Base excision repair of oxidative DNA damage: from mechanism to disease

Affiliations
Review

Base excision repair of oxidative DNA damage: from mechanism to disease

Amy M Whitaker et al. Front Biosci (Landmark Ed). .

Abstract

Reactive oxygen species continuously assault the structure of DNA resulting in oxidation and fragmentation of the nucleobases. Both oxidative DNA damage itself and its repair mediate the progression of many prevalent human maladies. The major pathway tasked with removal of oxidative DNA damage, and hence maintaining genomic integrity, is base excision repair (BER).

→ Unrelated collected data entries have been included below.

(** The effect common to every outcome. *)
Lemma HandleFileChanged_effect src ev t n net p :
  tables_ok t -> t_pairs t !! ev_PairID ev = Some p ->
  exists r t' n' net' l,
    HandleFileChanged src ev (quiet t n net) = (r, quiet t' n' net') /\
    t_files t' = upsert_file_row (file_state_of ev (clock n)) (t_files t) /\
    t_pairs t' = t_pairs t /\ t_clients t' = t_clients t /\ (S n <= n')%nat /\
    net_up net' = net_up net /\ net_log net' = net_log net ++ l /\
    Forall (member_message p src (ev_RelPath ev)) l.
Proof.
  intros Hok Hp. rewrite (HandleFileChanged_eq src p) by done.
  set (st := file_state_of ev (clock n)). set (w0 := quiet (store_event ev n t) (S n) net).
  assert (engine_frame p src (ev_RelPath ev) w0 (snd (distribute src p ev st w0))) as Hf.
  { pose proof (engine_frame_refl p src (ev_RelPath ev) w0) as H0. unfold distribute.
    destruct (negb (p_Enabled p)); [done|]. case_bool_decide.
    - unfold w0. rewrite handleBidirectional_eq. apply frame_bidirectional_action; [done| |done].
      intros x. unfold store_event. cbn [t_files set_files]. fold st. intros Hx.
      assert (tables_ok (store_event ev n t)) as Hok' by (apply tables_ok_upsert_file; eauto).
      pose proof (ok_file_key _ Hok' _ _ Hx) as Hk. by injection Hk.
    - destruct (_ || _); [|done]. by apply frame_mirror_dispatch. }
  destruct (distribute src p ev st w0) as [r [[t' fl n'] net']] eqn:E.
  destruct Hf as [Hfi Hpa Hcl Hfa Hti Hup (l & Hlo & Hall)]. simpl in *.
  rewrite (Hfa eq_refl) in E |- *. exists r, t', n', net', l. done.
Qed.
End EngineFacts.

The aphorism that structure often dictates function has proven true, as numerous recent structural biology studies have aided in clarifying the molecular mechanisms used by key BER enzymes during the repair of damaged DNA. This review focuses on the mechanistic details of the individual BER enzymes and the association of these enzymes during the development and progression of human diseases, including cancer and neurological diseases. Expanding on these structural and biochemical studies to further clarify still elusive BER mechanisms, and focusing our efforts toward gaining an improved appreciation of how these enzymes form co-complexes to facilitate DNA repair is a crucial next step toward understanding how BER contributes to human maladies and how it can be manipulated to alter patient outcomes.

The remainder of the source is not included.